Fut-ce office des héritiers dont le chagrin n'excuse pourtant pas tout, ou bien vœux ultime du trépassé anxieux qu'on n'en perde demain la trace ?

N'en retenir que celle-ci ! L'homme m'était inconnu. M'attira vers cette tombe ce sèche-cheveux ! J'étais comme quiconque habitué aux gerbes et toujours ému par ces cailloux non tant parce qu'ils célébraient un juif que pour la beauté d'une tradition dont la solidarité se prolonge. Mais là !

Une inscription, que je ne vis pas tout de suite m'éclaira : le quidam avait inventé, dans les années 20 la coiffure à la garçonne.

Il fallait bien une telle machine pour perpétuer ce qui, après tout, à défaut d'esprit avait du souffle. Ou célébrer un de ces moments où les femmes réussirent à imposer image qui ne fût pas tout-à-fait imposée par les normes bourgeoises ni l'orgueil mâle.

Sagement assise, là sur ce banc au soleil ! En train d'écrire. Mais peut-être n'était ce que mots croisés ou fléchés ! on peut rêver.

Mais sous l’œil vigilant d'un volatile scrupuleux à ramasser les copies à la fin de l'épreuve.

Il m'arrive de chercher quelque image symbolisant l'élégance. En voici une, plus prosaïque. Elle ne tient ni au soin apporté à la vêture, liée à l'emploi de l'homme - pourquoi dans son cas dit-on garçon ? - autant qu'à la tradition qui lui est liée ; pas même à ces barbiche et moustaches ajustées avec précision et admirable méthode.

Au sourire !

Il venait de succéder à un serveur pisse-vinaigre et hargneux qui non content de moue laissant suggérer qu'il portât sur ses maigres épaules toutes les injustices du monde se piqua de me faire la morale sous prétexte que je ne lui eusse pas dit bonjour !

L’élégance tient tout entière en ce sourire ! cette disposition à n'imposer à l'autre ni ses angoisses, ni ses récriminations ni ses colères.

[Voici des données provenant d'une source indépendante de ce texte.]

(** X9. On a file system of proper and distinct names, the tool of
    every discovered skill can be invoked: the scan of the skill's
    directory does not throw, and [execute] returns the text rendered from
    the skill and its resources. *)
Theorem X9_execute_discovered
    (fs : FileSystem) (matter : jsstring → Result (JsValue * jsstring))
    (roots : list jsstring) (skill : Skill) :
  proper_names fs → unique_names fs →
  skill ∈ (discoverSkills fs matter roots).1 →
  ∃ paths,
    resourcePaths fs skill = Ok paths
    ∧ Forall (λ found, Path.basename found ≠ js "SKILL.md") paths
    ∧ execute fs skill = Ok (render skill paths).
Proof.
  intros Hnames Hunique (root & found & log & Hroot & Hmatch & Hparse)
                          %discovered_from_match.
  apply matches_under_chain
    in Hmatch as (entries & chain & Hdir & Hunder & Hvisible & ->).
  pose proof (proper_names_lookup _ _ _ Hdir Hnames) as Hentries.
  pose proof (file_under_proper _ _ Hunder Hentries) as Hchain.
  pose proof (resolve_proper root) as Hbase.
  apply parseSkill_Some_cases in Hparse
    as (text & header & markdown & fm & _ & _ & _ & _ & _ & ->).
  apply Forall_app in Hchain as [Hchain Hfile].
  assert (lookup_dir fs (Path.resolve
                           (Path.dirname
                              (Path.absolute
                                 (Path.resolve root ++ chain
                                    ++ [js "SKILL.md"]))))
          = lookup_dir entries chain) as Hlook.
  { rewrite (assoc_L (++)), dirname_absolute;
      [|by apply Forall_app|by inversion Hfile].
    assert (Path.resolve
              match Path.resolve root ++ chain with
              | [] => js "/"
              | _ => Path.absolute (Path.resolve root ++ chain)
              end = Path.resolve root ++ chain) as ->.
    { destruct (Path.resolve root ++ chain) eqn:Heq; [done|].
      rewrite <- Heq. apply resolve_absolute. by apply Forall_app. }
    by rewrite lookup_dir_app, Hdir. }
  destruct (file_under_lookup entries chain (js "SKILL.md")) as [ch Hch];
    [exact (unique_names_lookup _ _ _ Hdir Hunique) | exact Hunder |].
  unfold execute, resourcePaths, scan. cbn [fullPath].
  rewrite Hlook, Hch. eexists. split; [done|]. split; [|done].
  apply Forall_forall. intros found Hfound.
  by apply list_elem_of_filter in Hfound as [? _].
Qed.
(** * tldr-scribe: a shallow embedding of [bot.py]

    The bot polls a microblogging API for mentions, and has helpers that
    download a video's audio track, transcribe it, summarise the transcript
    and render an HTML page.  This development embeds [TranscriptFormatter]
    and [TLDRBot] of [src/bot.py] and states their properties.

    Modelling conventions.
    - A Python [str] is a list of Unicode code points ([list N]); ASCII
      literals are written with [str "..."], the bullet U+2022 is [bullet].
    - Python integers are [Z].
    - A method is a computation in the monad [M]: it threads the [world]
      (the bot's [last_mention_id], a call counter, the trace of external
      calls and the files on disk) and returns a value or raises an [exn].
      The world changes made before a [raise] are kept, as in Python.
    - Third-party services (tweepy, pytube, replicate, the disk, the clock,
      [markdown], [hashlib.md5]) are the fields of an [env]: each call is
      answered by the environment, as a function of the call counter, with a
      value or an exception.  [print] and [time.sleep] are logged in the
      trace and do not fail.
    - [exn] stands for instances of Python's [Exception], the class every
      handler of [bot.py] catches. *)

From Stdlib Require Import ZArith NArith Ascii String DecimalString.
From stdpp Require Import base option list gmap.

Set Warnings "-register-all".
Local Open Scope Z_scope.

(** ** Python strings *)

Abbreviation pystr := (list N).

Definition str (s : string) : pystr :=
  map N_of_ascii (list_ascii_of_string s).

Definition dquote : N := 34%N.
Definition newline : N := 10%N.
Definition bullet : N := 8226%N.
Definition lbrace : N := 123%N.
Definition rbrace : N := 125%N.

Definition in_range (lo hi c : N) : bool := ((lo <=? c) && (c <=? hi))%N.

(** [Py_UNICODE_ISSPACE]: the code points [str.strip()] removes. *)
Definition isspace (c : N) : bool :=
  in_range 9 13 c || in_range 28 32 c || (c =? 133)%N || (c =? 160)%N
  || (c =? 5760)%N || in_range 8192 8202 c || (c =? 8232)%N || (c =? 8233)%N
  || (c =? 8239)%N || (c =? 8287)%N || (c =? 12288)%N.

Fixpoint lstrip (s : pystr) : pystr :=
  match s with
  | c :: s' => if isspace c then lstrip s' else s
  | [] => []
  end.

Definition rstrip (s : pystr) : pystr := rev (lstrip (rev s)).

(** [s.strip()] *)
Definition strip (s : pystr) : pystr := rstrip (lstrip s).

(** [s.startswith(p)] *)
Fixpoint startswith (p s : pystr) : bool :=
  match p, s with
  | [], _ => true
  | a :: p', b :: s' => (a =? b)%N && startswith p' s'
  | _ :: _, [] => false
  end.

(** [sep.join(parts)] *)
Fixpoint join (sep : pystr) (parts : list pystr) : pystr :=
  match parts with
  | [] => []
  | [p] => p
  | p :: rest => p ++ sep ++ join sep rest
  end.

(** [s.split(sep)] for a non-empty separator: a left-to-right scan; [cur]
    holds the piece being read, reversed, and [skip] counts the characters
    of a separator just recognised that are still to be passed over. *)
Fixpoint split_scan (sep : pystr) (skip : nat) (cur : pystr) (s : pystr)
  : list pystr :=
  match s with
  | [] => [rev cur]
  | c :: s' =>
      match skip with
      | S k => split_scan sep k cur s'
      | O =>
          if startswith sep s
          then rev cur :: split_scan sep (length sep - 1) [] s'
          else split_scan sep O (c :: cur) s'
      end
  end.
(** * Data-Analysis-Assignment: the cleaning, wrangling and reporting script

    A shallow embedding of [main.py].  The script reads one table, cleans it
    column by column, fences the Sales outliers, adds two derived columns,
    prints a few aggregates and writes the table back to disk.

    Python floats are IEEE binary64 numbers: they are modelled by Rocq's
    primitive floats, so [nan], the infinities, signed zeros and rounding are
    those of the running program.  A pandas frame is modelled as the list of
    its rows in index order; the index labels themselves are never looked
    at by the script (every column assignment is aligned on the frame's own
    index) and they are not written to the output file. *)

From Stdlib Require Import List String ZArith Bool Arith Lia Floats Sorted.
Import ListNotations.

Set Implicit Arguments.
Local Open Scope float_scope.

(** ** Exceptions and fallible computations *)

Inductive exn : Set :=
| ValueError   (* to_numeric met text that is no number *)
| KeyError     (* [series[0]] on an empty series *).

Inductive result (A : Type) : Type :=
| Ok (a : A)
| Raise (e : exn).

Arguments Ok {A} a.
Arguments Raise {A} e.

Definition bind {A B} (c : result A) (k : A -> result B) : result B :=
  match c with
  | Ok a => k a
  | Raise e => Raise e
  end.

Notation "x <- c ;; k" := (bind c (fun x => k))
  (at level 61, c at next level, right associativity).

(** ** Cells and rows *)

(** A cell of a numeric column as [read_csv] typed it, with what
    [to_numeric] reads from it.  A column without text is read as float64
    ([Num]; the missing marker is the float [nan]) or, when it holds whole
    numbers only, as int64 ([Int]).  In a column that holds any text every
    cell that is not missing is text: [NumericText s x] is the text [s],
    which [to_numeric] reads as the number [x], and [NonNumeric s] is text
    that is no number.  What is read from a text is determined by the
    text. *)
Inductive numcell : Set :=
| Num (x : float)
| Int (n : Z)
| NumericText (s : string) (x : float)
| NonNumeric (s : string).

(** A cell of the Date column: [read_csv] leaves it as text.  [DateText t]
    is the time stamp [t] (nanoseconds since the epoch) spelled in the
    standard form, the one [to_csv] writes, one text for every time stamp;
    [DateAs s t] is any other text [s] that [to_datetime] reads as [t];
    [NonDate s] is text that is no date. *)
Inductive datecell : Set :=
| MissingDate
| DateText (t : Z)
| DateAs (s : string) (t : Z)
| NonDate (s : string).

(** The float64 nearest to a whole number (ties to even): what the later
    operations of the script make of an int64 cell. *)
Definition int_to_float (n : Z) : float :=
  SF2Prim (binary_normalize prec emax n 0%Z false).

(** One row of the frame.  The five columns that the cleaner re-types are
    type parameters: the frame starts with raw cells and ends with floats
    and time stamps.  A missing text cell is [None], and so is [NaT]. *)
Record row (TAge TSales TProfit TDate TDiscount : Type) : Type := mkRow {
  Age : TAge;
  Gender : option string;
  Sales : TSales;
  Profit : TProfit;
  Date : TDate;
  Category : option string;
  Discount : TDiscount
}.

Arguments mkRow {TAge TSales TProfit TDate TDiscount} _ _ _ _ _ _ _.
Arguments Age {TAge TSales TProfit TDate TDiscount} r.
Arguments Gender {TAge TSales TProfit TDate TDiscount} r.
Arguments Sales {TAge TSales TProfit TDate TDiscount} r.
Arguments Profit {TAge TSales TProfit TDate TDiscount} r.
Arguments Date {TAge TSales TProfit TDate TDiscount} r.
Arguments Category {TAge TSales TProfit TDate TDiscount} r.
Arguments Discount {TAge TSales TProfit TDate TDiscount} r.

Definition set_Age {A A' S P D Di} (r : row A S P D Di) (v : A') : row A' S P D Di :=
  mkRow v (Gender r) (Sales r) (Profit r) (Date r) (Category r) (Discount r).
Definition set_Gender {A S P D Di} (r : row A S P D Di) (v : option string) : row A S P D Di :=
  mkRow (Age r) v (Sales r) (Profit r) (Date r) (Category r) (Discount r).
Definition set_Sales {A S S' P D Di} (r : row A S P D Di) (v : S') : row A S' P D Di :=
  mkRow (Age r) (Gender r) v (Profit r) (Date r) (Category r) (Discount r).
Definition set_Profit {A S P P' D Di} (r : row A S P D Di) (v : P') : row A S P' D Di :=
  mkRow (Age r) (Gender r) (Sales r) v (Date r) (Category r) (Discount r).
Definition set_Date {A S P D D' Di} (r : row A S P D Di) (v : D') : row A S P D' Di :=
  mkRow (Age r) (Gender r) (Sales r) (Profit r) v (Category r) (Discount r).
Definition set_Discount {A S P D Di Di'} (r : row A S P D Di) (v : Di') : row A S P D Di' :=
  mkRow (Age r) (Gender r) (Sales r) (Profit r) (Date r) (Category r) v.

(** The frame returned by [read_csv], and the frame returned by the cleaner. *)
Definition raw_row : Type := row numcell numcell numcell datecell numcell.
Definition clean_row : Type := row float float float (option Z) float.
Definition RawFrame : Type := list raw_row.
Definition DataFrame : Type := list clean_row.

(** [df[name]] and [df[name] = series]. *)
Definition col {R C} (f : R -> C) (df : list R) : list C := map f df.
Definition assign {R C R'} (set : R -> C -> R') (df : list R) (s : list C) : list R' :=
  map (fun rc => set (fst rc) (snd rc)) (combine df s).

(** ** Series operations *)

(** [to_numeric(s)], default [errors='raise']. *)
Definition to_numeric_cell (c : numcell) : result float :=
  match c with
  | Num x => Ok x
  | Int n => Ok (int_to_float n)
  | NumericText _ x => Ok x
  | NonNumeric _ => Raise ValueError
  end.

Fixpoint to_numeric (s : list numcell) : result (list float) :=
  match s with
  | [] => Ok []
  | c :: s' =>
      x <- to_numeric_cell c ;;
      xs <- to_numeric s' ;;
      Ok (x :: xs)
  end.

(** [to_numeric(s, errors='coerce')]. *)
Definition coerce_cell (c : numcell) : float :=
  match c with
  | Num x => x
  | Int n => int_to_float n
  | NumericText _ x => x
  | NonNumeric _ => nan
  end.

Definition to_numeric_coerce (s : list numcell) : list float := map coerce_cell s.

(** [to_datetime(s, errors='coerce')]. *)
Definition coerce_date (c : datecell) : option Z :=
  match c with
  | DateText t => Some t
  | DateAs _ t => Some t
  | MissingDate | NonDate _ => None
  end.

Definition to_datetime_coerce (s : list datecell) : list (option Z) := map coerce_date s.

Definition dropna (s : list float) : list float :=
  filter (fun x => negb (is_nan x)) s.

Definition fillna_value (v x : float) : float := if is_nan x then v else x.
Definition fillna (s : list float) (v : float) : list float := map (fillna_value v) s.

Definition fillna_text (v : string) (c : option string) : option string :=
  match c with
  | None => Some v
  | Some s => Some s
  end.

Definition replace_text (old new : string) (c : option string) : option string :=
  match c with
  | Some s => if String.eqb s old then Some new else Some s
  | None => None
  end.

Definition fillna_date (v : Z) (c : option Z) : option Z :=
  match c with
  | None => Some v
  | Some t => Some t
  end.

(** Ascending sort of a series without [nan]. *)
Fixpoint insert_sorted (x : float) (s : list float) : list float :=
  match s with
  | [] => [x]
  | y :: s' => if x <=? y then x :: y :: s' else y :: insert_sorted x s'
  end.

Definition sort (s : list float) : list float := fold_right insert_sorted [] s.

(** [numpy.median]: [nan] on an empty array, the middle element of the
    sorted array, or the mean of the two middle ones. *)
Definition median (s : list float) : float :=
  let a := sort s in
  let n := List.length a in
  match n with
  | O => nan
  | _ =>
      if Nat.odd n then nth (n / 2) a nan
      else (nth (n / 2 - 1) a nan + nth (n / 2) a nan) / 2
  end.

(** numpy's linear interpolation between two neighbours. *)
Definition lerp (a b t : float) : float :=
  let diff_b_a := b - a in
  if 0.5 <=? t then b - diff_b_a * (1 - t) else a + diff_b_a * t.

Definition quarter_fraction (r : nat) : float :=
  match r with
  | 0%nat => 0
  | 1%nat => 0.25
  | 2%nat => 0.5
  | _ => 0.75
  end.

(** [s.quantile(k/4)] with the default linear interpolation: [nan] entries
    are skipped; on what is left, sorted, the virtual index is
    [(n-1) * k/4], an exact binary64 product whose floor and fraction are
    computed here on integers. *)
Definition quantile (s : list float) (k : nat) : float :=
  let a := sort (dropna s) in
  let n := List.length a in
  match n with
  | O => nan
  | _ =>
      let pos := (k * (n - 1))%nat in
      let previous := (pos / 4)%nat in
      let next := Nat.min (previous + 1) (n - 1) in
      lerp (nth previous a nan) (nth next a nan) (quarter_fraction (pos mod 4))
  end.

(** [s.mode()]: the valid values that occur most often, in ascending order. *)
Fixpoint valid_dates (s : list (option Z)) : list Z :=
  match s with
  | [] => []
  | Some t :: s' => t :: valid_dates s'
  | None :: s' => valid_dates s'
  end.

Definition occurrences (t : Z) (l : list Z) : nat := count_occ Z.eq_dec l t.

Definition max_occurrences (l : list Z) : nat :=
  fold_right Nat.max 0%nat (map (fun t => occurrences t l) l).

Fixpoint insert_date (t : Z) (l : list Z) : list Z :=
  match l with
  | [] => [t]
  | u :: l' => if (t <=? u)%Z then t :: u :: l' else u :: insert_date t l'
  end.

Definition sort_dates (l : list Z) : list Z := fold_right insert_date [] l.

Definition mode (s : list (option Z)) : list Z :=
  let vals := valid_dates s in
  let best := max_occurrences vals in
  sort_dates (nodup Z.eq_dec (filter (fun t => Nat.eqb (occurrences t vals) best) vals)).

(** [series[0]]. *)
Definition item0 {A} (s : list A) : result A :=
  match s with
  | [] => Raise KeyError
  | x :: _ => Ok x
  end.

(** ** drop_duplicates *)

(** [drop_duplicates] runs on the frame as [read_csv] typed it, before any
    conversion.  pandas hashes the cells of a row: two floats are the same
    key when they compare equal or are both [nan], two whole numbers when
    they are the same number, two texts when they are the same text (and
    then the same is read from both). *)
Definition float_same (x y : float) : bool :=
  (x =? y) || (is_nan x && is_nan y).

Definition numcell_same (c d : numcell) : bool :=
  match c, d with
  | Num x, Num y => float_same x y
  | Int n, Int m => Z.eqb n m
  | NumericText s x, NumericText s' y => String.eqb s s' && float_same x y
  | NonNumeric s, NonNumeric s' => String.eqb s s'
  | _, _ => false
  end.

Definition datecell_same (c d : datecell) : bool :=
  match c, d with
  | MissingDate, MissingDate => true
  | DateText t, DateText u => Z.eqb t u
  | DateAs s t, DateAs s' u => String.eqb s s' && Z.eqb t u
  | NonDate s, NonDate s' => String.eqb s s'
  | _, _ => false
  end.

Definition text_same (c d : option string) : bool :=
  match c, d with
  | None, None => true
  | Some s, Some s' => String.eqb s s'
  | _, _ => false
  end.

Definition raw_row_same (r r' : raw_row) : bool :=
  numcell_same (Age r) (Age r') && text_same (Gender r) (Gender r') &&
  numcell_same (Sales r) (Sales r') && numcell_same (Profit r) (Profit r') &&
  datecell_same (Date r) (Date r') && text_same (Category r) (Category r') &&
  numcell_same (Discount r) (Discount r').

(** Keep the first occurrence of every row. *)
Fixpoint drop_duplicates_from (seen : list raw_row) (df : RawFrame) : RawFrame :=
  match df with
  | [] => []
  | r :: df' =>
      if existsb (raw_row_same r) seen then drop_duplicates_from seen df'
      else r :: drop_duplicates_from (r :: seen) df'
  end.

Definition drop_duplicates (df : RawFrame) : RawFrame := drop_duplicates_from [] df.

(** ** The cleaner *)

(** Lines 26-29: Age is converted strictly, then filled with its median. *)
Definition clean_Age {S P D Di} (messy_df : list (row numcell S P D Di))
  : result (list (row float S P D Di)) :=
  age <- to_numeric (col Age messy_df) ;;
  let messy_df := assign set_Age messy_df age in
  let AgeMedian := median (dropna (col Age messy_df)) in
  Ok (assign set_Age messy_df (fillna (col Age messy_df) AgeMedian)).
(** Transposition: the result has dimensions [(cols, rows)], its cell
    [(j, i)] is the cell [(i, j)] of the source, and transposing twice gives
    the cells of the source back. *)
Theorem T_transposes (σ : store) (m : Matrix) :
  wf σ m →
  (∃ t σ', T m σ = Ok (t, σ') ∧ rows t = cols m ∧ cols t = rows m ∧
      ∀ i j, 0 ≤ i < rows m → 0 ≤ j < cols m →
        At t j i σ' = Ok (cell (buf σ (data m)) (cols m) i j, σ')) ∧
  (∃ c σ', (t <- T m ;; T t) σ = Ok (c, σ') ∧
      rows c = rows m ∧ cols c = cols m ∧
      buf σ' (data c) = buf σ (data m)).
Proof.
  intros Hm. pose proof Hm as [Hr Hc Ha Hl Hs].
  set (b := buf σ (data m)) in *.
  set (bt := writes (λ ij : Z * Z, Z.to_nat (ij.2 * rows m + ij.1))
               (λ ij, cell b (cols m) ij.1 ij.2)
               (replicate (Z.to_nat (rows m * cols m)) fzero)
               (cells (rows m) (cols m))).
  set (t := mkMatrix (cols m) (rows m) (length σ)).
  assert (len bt = cols m * rows m) as Hlt.
  { unfold bt. rewrite len_writes, len_replicate; nia. }
  assert (wf (σ ++ [bt]) t) as Ht by (apply wf_fresh; (done || lia)).
  assert (∀ i j, 0 ≤ i < rows m → 0 ≤ j < cols m →
            cell bt (rows m) j i = cell b (cols m) i j) as Hcell.
  { intros i j Hi Hj. unfold bt.
    rewrite (cell_transposed (rows m) (cols m)
               (λ ij, cell b (cols m) ij.1 ij.2)); [done| |done|done].
    rewrite len_replicate; nia. }
  split.
  - exists t, (σ ++ [bt]). rewrite T_Ok by done. split_and!; [done..|].
    intros i j Hi Hj. rewrite At_Ok by done.
    cbn [data cols]. rewrite buf_app_last. by rewrite Hcell.
  - mstep T_Ok by done. fold b bt t. rewrite T_Ok by done.
    eexists _, _. split; [done|]. split_and!; [done..|].
    unfold t. cbn [data rows cols]. rewrite !buf_app_last.
    apply (buffer_ext _ _ (rows m) (cols m)); [lia|lia| |done|].
    + rewrite len_writes, len_replicate; nia.
    + intros i j Hi Hj.
      rewrite (cell_transposed (cols m) (rows m)
                 (λ ij, cell bt (rows m) ij.1 ij.2) _ j i);
        [by apply Hcell| |done|done].
      rewrite len_replicate; nia.
Qed.

Lemma T_transposes_witness :
  let σ := [[1; 2; 3; 4; 5; 6]]%float in
  let m := mkMatrix 2 3 0%nat in
  ∃ t σ', T m σ = Ok (t, σ') ∧ rows t = 3 ∧ cols t = 2 ∧
          At t 2 0 σ' = Ok (3%float, σ').
Proof.
  intros σ m.
  destruct (T_transposes σ m) as [(t & σ' & Hrun & Hr & Hc & Hcell) _];
    [concrete_wf..|].
  exists t, σ'. split_and!; [done..|].
  by rewrite (Hcell 0 2) by done.
Defined.

(** The zero matrix: for non-negative dimensions whose product is at most
    the [2^45] cells that [make] accepts, [New] returns a matrix with these
    dimensions, every cell of which is [0.0]; for a larger product that is
    a Go int it panics in [make]. *)
Theorem New_zero (σ : store) (nrows ncols : Z) :
  0 ≤ nrows ≤ int_max → 0 ≤ ncols ≤ int_max →
  (nrows * ncols ≤ max_len →
     ∃ m σ', New nrows ncols σ = Ok (m, σ') ∧
             Rows m = nrows ∧ Cols m = ncols ∧ wf σ' m ∧
             ∀ i j, 0 ≤ i < nrows → 0 ≤ j < ncols →
               At m i j σ' = Ok (fzero, σ')) ∧
  (max_len < nrows * ncols ≤ int_max →
     New nrows ncols σ = Panic RuntimeMakeSliceLen).
Proof.
  intros Hr Hc. split; [|apply New_Panic_limit].
  intros Hs. rewrite New_Ok by lia.
  assert (wf (σ ++ [replicate (Z.to_nat (nrows * ncols)) fzero])
             (mkMatrix nrows ncols (length σ))) as Hm.
  { apply wf_fresh; [done..|]. rewrite len_replicate; nia. }
  eexists _, _. split; [done|]. split_and!; [done..|].
  intros i j Hi Hj. rewrite At_Ok by done.
  cbn [data cols]. rewrite buf_app_last. unfold cell.
  by rewrite lookup_replicate_2 by nia.
Qed.
(** * Blazorise.Jobs: the feed builder [scripts/build-jobs.js]

    A shallow embedding of the parsing, validation and assembly pipeline of
    [scripts/build-jobs.js], and the properties of it that the specification
    states.

    Conventions of the embedding.
    - A JavaScript string is the sequence of its code units; the model keeps
      the code units below 256 (the ISO-8859-1 range), one [ascii] each.
      Within that range the white space of [String.prototype.trim] and of the
      regular-expression class [\s] is TAB, LF, VT, FF, CR, SP and NBSP, and
      [toLowerCase] moves [A-Z] and the accented capitals U+00C0..U+00DE
      (except the multiplication sign U+00D7) by 32.
    - A value that may be [undefined] or [null] is an [option].
    - The [errors] array that the validators push to is threaded through a
      small state monad.
    - Functions of the platform whose code is not part of the repository
      ([new URL], [new Date(string)], the clock, [localeCompare],
      [JSON.stringify], the Ajv schema check) are variables of a section. *)

From Stdlib Require Import ZArith Ascii String List Bool Lia Permutation Sorted.
From Stdlib Require Import DecimalString.
From stdpp Require Import base gmap strings list.

Local Open Scope Z_scope.

(** ** Characters and strings of the platform *)

Module Js.

Abbreviation chars := (list ascii).

Definition explode : string -> chars := list_ascii_of_string.
Definition implode : chars -> string := string_of_list_ascii.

A se détourner ne serait-ce que d'un quart de moitié de demi-centimètre et d'aborder le monde comme une promesse plutôt qu'une menace.

Ce n'est pas histoire de verre semi-plein ou vide ! la volonté seulement et l'effort de ne pas surajouter à la lourdeur des temps le boulet de ses propres frustrations.

Il fait partie de ces résidus de matérialité que la modernité voudrait pouvoir effacer à raison de virtualité : ce ticket de métro ou de RER laissé ici négligemment sur ce parapet où d'ordinaire les touristes s'adossent pour se prendre en photo ou, pire encore, posent sac et téléphone pour une vidéo.

C'est à ses poubelles qu'une société se reconnaît : voici celle qui ne jurant que de tri, de transition, d'efforts et de flexibilité, incapable de se regarder en face, dispose dans la même indifférence dur et doux, inertie et mouvement.